● TASK BRIEF: The records must be repeated exactly and in their entirety.

● INFORMATION PROVIDED:
########

(** Every way the filter can end. *)
Lemma filter_step_cases (df : DataFrame) :
  (exists i j,
     positions "SalesHeaderDocStatus" (columns df) = [i]
     /\ positions "EDI Processing Status" (columns df) = [j]
     /\ filter_step df
        = inr {| columns := columns df;
                 rows := List.filter
                           (fun r => cell_eqb (nth i r NA) (Str "Picking List")
                                     && cell_eqb (nth j r NA) (Str "AX Load Failure"))
                           (rows df) |})
  \/ ((has_column "SalesHeaderDocStatus" df = false
       \/ has_column "EDI Processing Status" df = false)
      /\ filter_step df = inr df)
  \/ (has_column "SalesHeaderDocStatus" df = true
      /\ has_column "EDI Processing Status" df = true
      /\ (1 < List.length (positions "SalesHeaderDocStatus" (columns df))
          \/ 1 < List.length (positions "EDI Processing Status" (columns df)))
      /\ filter_step df = inl (ValueError DuplicateLabels)).
Proof.
  destruct (has_column "SalesHeaderDocStatus" df) eqn:Ha.
  2:{ right. left. split; [now left |]. apply filter_step_skipped. now left. }
  destruct (has_column "EDI Processing Status" df) eqn:Hb.
  2:{ right. left. split; [now right |]. apply filter_step_skipped. now right. }
  destruct (getitem_cases _ _ Ha) as [[i Hi] | [La _]].
  - destruct (getitem_cases _ _ Hb) as [[j Hj] | [Lb _]].
    + left. exists i, j. split; [exact Hi |]. split; [exact Hj |].
      now apply filter_step_unique.
    + right. right. split; [reflexivity |]. split; [reflexivity |].
      split; [now right |]. apply filter_step_repeated; auto.
  - right. right. split; [reflexivity |]. split; [reflexivity |].
    split; [now left |]. apply filter_step_repeated; auto.
Qed.
Lemma set_min_max_after_inserts_witness :
  0 < Z.of_nat (length [5; 2; 9; 2; 7]) < 2 ^ 64 /\
  exists lo hi : Z,
    AvlTree.min_element (AvlTree.from_list [5; 2; 9; 2; 7]) = Returned lo /\
    AvlTree.max_element (AvlTree.from_list [5; 2; 9; 2; 7]) = Returned hi /\
    In lo [5; 2; 9; 2; 7] /\ In hi [5; 2; 9; 2; 7] /\
    forall x : Z, In x [5; 2; 9; 2; 7] -> lo <= x <= hi.
Proof.
  split; [cbn; lia|].
  apply (set_min_max_after_inserts [5; 2; 9; 2; 7]). cbn. lia.
Defined.

(** ** The set on raw pointers *)

(** X20.  [min_element()] and [max_element()] of the raw-pointer set, in any
    state whatever the counter says: they throw exactly when the tree has no
    node, and otherwise return the first and the last element of the in-order
    enumeration. *)
Theorem raw_min_max_follow_the_tree (s : AvlTreeRaw.t) :
  AvlTreeRaw.min_element s =
    match AvlTreeRaw.elements s with
    | [] => Thrown EmptyContainer
    | x :: _ => Returned x
    end /\
  AvlTreeRaw.max_element s =
    match rev (AvlTreeRaw.elements s) with
    | [] => Thrown EmptyContainer
    | x :: _ => Returned x
    end.
Proof.
  unfold AvlTreeRaw.min_element, AvlTreeRaw.max_element, AvlTreeRaw.empty,
    AvlTreeRaw.elements.
  destruct (AvlTreeRaw.root s) as [|l r d h]; [split; reflexivity|].
  cbn [is_null].
  destruct (findMin_inorder l r d h) as (nl & nr & lo & nh & rest1 & -> & E1).
  destruct (findMax_inorder l r d h) as (xl & xr & hi & xh & rest2 & -> & E2).
  split; [now rewrite E1|].
  rewrite E2, rev_app_distr. reflexivity.
Qed.

Lemma raw_remove_util_first (t : tree Z) (m : Z) (rest : list Z) :
  ascending (inorder t) = true ->
  inorder t = m :: rest ->
  inorder (AvlTreeRaw.remove_util m t) = rest.
Proof.
  revert rest. induction t as [|l IHl r _ d h]; intros rest Hbst Hin; [discriminate|].
  pose proof Hbst as Hbst'. apply set_bst_node in Hbst' as (Hl & Hr & Hlt & Hgt).
  cbn [AvlTreeRaw.remove_util].
  destruct l as [|ll lr ld lh].
  - cbn [inorder app] in Hin. injection Hin as <- <-.
    rewrite Z.ltb_irrefl, Z.gtb_ltb, Z.ltb_irrefl.
    cbn [is_null negb andb]. now rewrite inorder_balance.
  - destruct (inorder_node_cons ll lr ld lh) as (a & rest' & E).
    cbn [inorder] in Hin. change (inorder ll ++ ld :: inorder lr)
      with (inorder (Node ll lr ld lh)) in Hin.
    rewrite E in Hin. cbn [app] in Hin. injection Hin as -> <-.
    rewrite E in Hlt. inversion Hlt as [|? ? Hm _]; subst.
    apply Z.ltb_lt in Hm. rewrite Hm.
    rewrite inorder_balance. cbn [inorder]. now rewrite (IHl rest' Hl E).
Qed.

Lemma raw_remove_util_inorder (x : Z) (t : tree Z) :
  ascending (inorder t) = true ->
  inorder (AvlTreeRaw.remove_util x t) = filter (fun k => negb (k =? x)) (inorder t).
Proof.
  induction t as [|l IHl r IHr d h]; intros Hbst; [reflexivity|].
  pose proof Hbst as Hbst'. apply set_bst_node in Hbst' as (Hl & Hr & Hlt & Hgt).
  cbn [inorder]. rewrite filter_app. cbn [filter].
  cbn [AvlTreeRaw.remove_util]. rewrite Z.gtb_ltb.
  destruct (Z.ltb_spec x d) as [H1|H1].
  - rewrite inorder_balance. cbn [inorder]. rewrite (IHl Hl).
    destruct (Z.eqb_spec d x) as [|_]; [lia|]. cbn [negb].
    rewrite (filter_neq_all x (inorder r)); [reflexivity|].
    eapply Forall_impl; [|exact Hgt]. cbn. intros a Ha. lia.
  - destruct (Z.ltb_spec d x) as [H2|H2].
    + rewrite inorder_balance. cbn [inorder]. rewrite (IHr Hr).
      destruct (Z.eqb_spec d x) as [|_]; [lia|]. cbn [negb].
      rewrite (filter_neq_all x (inorder l)); [reflexivity|].
      eapply Forall_impl; [|exact Hlt]. cbn. intros a Ha. lia.
    + assert (Hx : d = x) by lia. subst d.
      rewrite Z.eqb_refl. cbn [negb].
      rewrite (filter_neq_all x (inorder l))
        by (eapply Forall_impl; [|exact Hlt]; cbn; intros a Ha; lia).
      rewrite (filter_neq_all x (inorder r))
        by (eapply Forall_impl; [|exact Hgt]; cbn; intros a Ha; lia).
      destruct l as [|ll lr ld lh]; cbn [is_null negb andb].
      * now rewrite inorder_balance.
      * destruct r as [|rl rr rd rh]; cbn [is_null negb andb].
        -- rewrite inorder_balance. cbn [inorder]. now rewrite app_nil_r.
        -- destruct (findMin_inorder rl rr rd rh)
             as (ml & mr & md & mh & rest & -> & Erest).
           rewrite inorder_balance. cbn [inorder].
           rewrite (raw_remove_util_first _ md rest Hr Erest).
           change (inorder rl ++ rd :: inorder rr) with (inorder (Node rl rr rd rh)).
           now rewrite Erest.
Qed.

########

● ANSWER BELOW:
(** Every way the filter can end. *)
Lemma filter_step_cases (df : DataFrame) :
  (exists i j,
     positions "SalesHeaderDocStatus" (columns df) = [i]
     /\ positions "EDI Processing Status" (columns df) = [j]
     /\ filter_step df
        = inr {| columns := columns df;
                 rows := List.filter
                           (fun r => cell_eqb (nth i r NA) (Str "Picking List")
                                     && cell_eqb (nth j r NA) (Str "AX Load Failure"))
                           (rows df) |})
  \/ ((has_column "SalesHeaderDocStatus" df = false
       \/ has_column "EDI Processing Status" df = false)
      /\ filter_step df = inr df)
  \/ (has_column "SalesHeaderDocStatus" df = true
      /\ has_column "EDI Processing Status" df = true
      /\ (1 < List.length (positions "SalesHeaderDocStatus" (columns df))
          \/ 1 < List.length (positions "EDI Processing Status" (columns df)))
      /\ filter_step df = inl (ValueError DuplicateLabels)).
Proof.
  destruct (has_column "SalesHeaderDocStatus" df) eqn:Ha.
  2:{ right. left. split; [now left |]. apply filter_step_skipped. now left. }
  destruct (has_column "EDI Processing Status" df) eqn:Hb.
  2:{ right. left. split; [now right |]. apply filter_step_skipped. now right. }
  destruct (getitem_cases _ _ Ha) as [[i Hi] | [La _]].
  - destruct (getitem_cases _ _ Hb) as [[j Hj] | [Lb _]].
    + left. exists i, j. split; [exact Hi |]. split; [exact Hj |].
      now apply filter_step_unique.
    + right. right. split; [reflexivity |]. split; [reflexivity |].
      split; [now right |]. apply filter_step_repeated; auto.
  - right. right. split; [reflexivity |]. split; [reflexivity |].
    split; [now left |]. apply filter_step_repeated; auto.
Qed.
Lemma set_min_max_after_inserts_witness :
  0 < Z.of_nat (length [5; 2; 9; 2; 7]) < 2 ^ 64 /\
  exists lo hi : Z,
    AvlTree.min_element (AvlTree.from_list [5; 2; 9; 2; 7]) = Returned lo /\
    AvlTree.max_element (AvlTree.from_list [5; 2; 9; 2; 7]) = Returned hi /\
    In lo [5; 2; 9; 2; 7] /\ In hi [5; 2; 9; 2; 7] /\
    forall x : Z, In x [5; 2; 9; 2; 7] -> lo <= x <= hi.
Proof.
  split; [cbn; lia|].
  apply (set_min_max_after_inserts [5; 2; 9; 2; 7]). cbn. lia.
Defined.

(** ** The set on raw pointers *)

(** X20.  [min_element()] and [max_element()] of the raw-pointer set, in any
    state whatever the counter says: they throw exactly when the tree has no
    node, and otherwise return the first and the last element of the in-order
    enumeration. *)
Theorem raw_min_max_follow_the_tree (s : AvlTreeRaw.t) :
  AvlTreeRaw.min_element s =
    match AvlTreeRaw.elements s with
    | [] => Thrown EmptyContainer
    | x :: _ => Returned x
    end /\
  AvlTreeRaw.max_element s =
    match rev (AvlTreeRaw.elements s) with
    | [] => Thrown EmptyContainer
    | x :: _ => Returned x
    end.
Proof.
  unfold AvlTreeRaw.min_element, AvlTreeRaw.max_element, AvlTreeRaw.empty,
    AvlTreeRaw.elements.
  destruct (AvlTreeRaw.root s) as [|l r d h]; [split; reflexivity|].
  cbn [is_null].
  destruct (findMin_inorder l r d h) as (nl & nr & lo & nh & rest1 & -> & E1).
  destruct (findMax_inorder l r d h) as (xl & xr & hi & xh & rest2 & -> & E2).
  split; [now rewrite E1|].
  rewrite E2, rev_app_distr. reflexivity.
Qed.

Lemma raw_remove_util_first (t : tree Z) (m : Z) (rest : list Z) :
  ascending (inorder t) = true ->
  inorder t = m :: rest ->
  inorder (AvlTreeRaw.remove_util m t) = rest.
Proof.
  revert rest. induction t as [|l IHl r _ d h]; intros rest Hbst Hin; [discriminate|].
  pose proof Hbst as Hbst'. apply set_bst_node in Hbst' as (Hl & Hr & Hlt & Hgt).
  cbn [AvlTreeRaw.remove_util].
  destruct l as [|ll lr ld lh].
  - cbn [inorder app] in Hin. injection Hin as <- <-.
    rewrite Z.ltb_irrefl, Z.gtb_ltb, Z.ltb_irrefl.
    cbn [is_null negb andb]. now rewrite inorder_balance.
  - destruct (inorder_node_cons ll lr ld lh) as (a & rest' & E).
    cbn [inorder] in Hin. change (inorder ll ++ ld :: inorder lr)
      with (inorder (Node ll lr ld lh)) in Hin.
    rewrite E in Hin. cbn [app] in Hin. injection Hin as -> <-.
    rewrite E in Hlt. inversion Hlt as [|? ? Hm _]; subst.
    apply Z.ltb_lt in Hm. rewrite Hm.
    rewrite inorder_balance. cbn [inorder]. now rewrite (IHl rest' Hl E).
Qed.

Lemma raw_remove_util_inorder (x : Z) (t : tree Z) :
  ascending (inorder t) = true ->
  inorder (AvlTreeRaw.remove_util x t) = filter (fun k => negb (k =? x)) (inorder t).
Proof.
  induction t as [|l IHl r IHr d h]; intros Hbst; [reflexivity|].
  pose proof Hbst as Hbst'. apply set_bst_node in Hbst' as (Hl & Hr & Hlt & Hgt).
  cbn [inorder]. rewrite filter_app. cbn [filter].
  cbn [AvlTreeRaw.remove_util]. rewrite Z.gtb_ltb.
  destruct (Z.ltb_spec x d) as [H1|H1].
  - rewrite inorder_balance. cbn [inorder]. rewrite (IHl Hl).
    destruct (Z.eqb_spec d x) as [|_]; [lia|]. cbn [negb].
    rewrite (filter_neq_all x (inorder r)); [reflexivity|].
    eapply Forall_impl; [|exact Hgt]. cbn. intros a Ha. lia.
  - destruct (Z.ltb_spec d x) as [H2|H2].
    + rewrite inorder_balance. cbn [inorder]. rewrite (IHr Hr).
      destruct (Z.eqb_spec d x) as [|_]; [lia|]. cbn [negb].
      rewrite (filter_neq_all x (inorder l)); [reflexivity|].
      eapply Forall_impl; [|exact Hlt]. cbn. intros a Ha. lia.
    + assert (Hx : d = x) by lia. subst d.
      rewrite Z.eqb_refl. cbn [negb].
      rewrite (filter_neq_all x (inorder l))
        by (eapply Forall_impl; [|exact Hlt]; cbn; intros a Ha; lia).
      rewrite (filter_neq_all x (inorder r))
        by (eapply Forall_impl; [|exact Hgt]; cbn; intros a Ha; lia).
      destruct l as [|ll lr ld lh]; cbn [is_null negb andb].
      * now rewrite inorder_balance.
      * destruct r as [|rl rr rd rh]; cbn [is_null negb andb].
        -- rewrite inorder_balance. cbn [inorder]. now rewrite app_nil_r.
        -- destruct (findMin_inorder rl rr rd rh)
             as (ml & mr & md & mh & rest & -> & Erest).
           rewrite inorder_balance. cbn [inorder].
           rewrite (raw_remove_util_first _ md rest Hr Erest).
           change (inorder rl ++ rd :: inorder rr) with (inorder (Node rl rr rd rh)).
           now rewrite Erest.
Qed.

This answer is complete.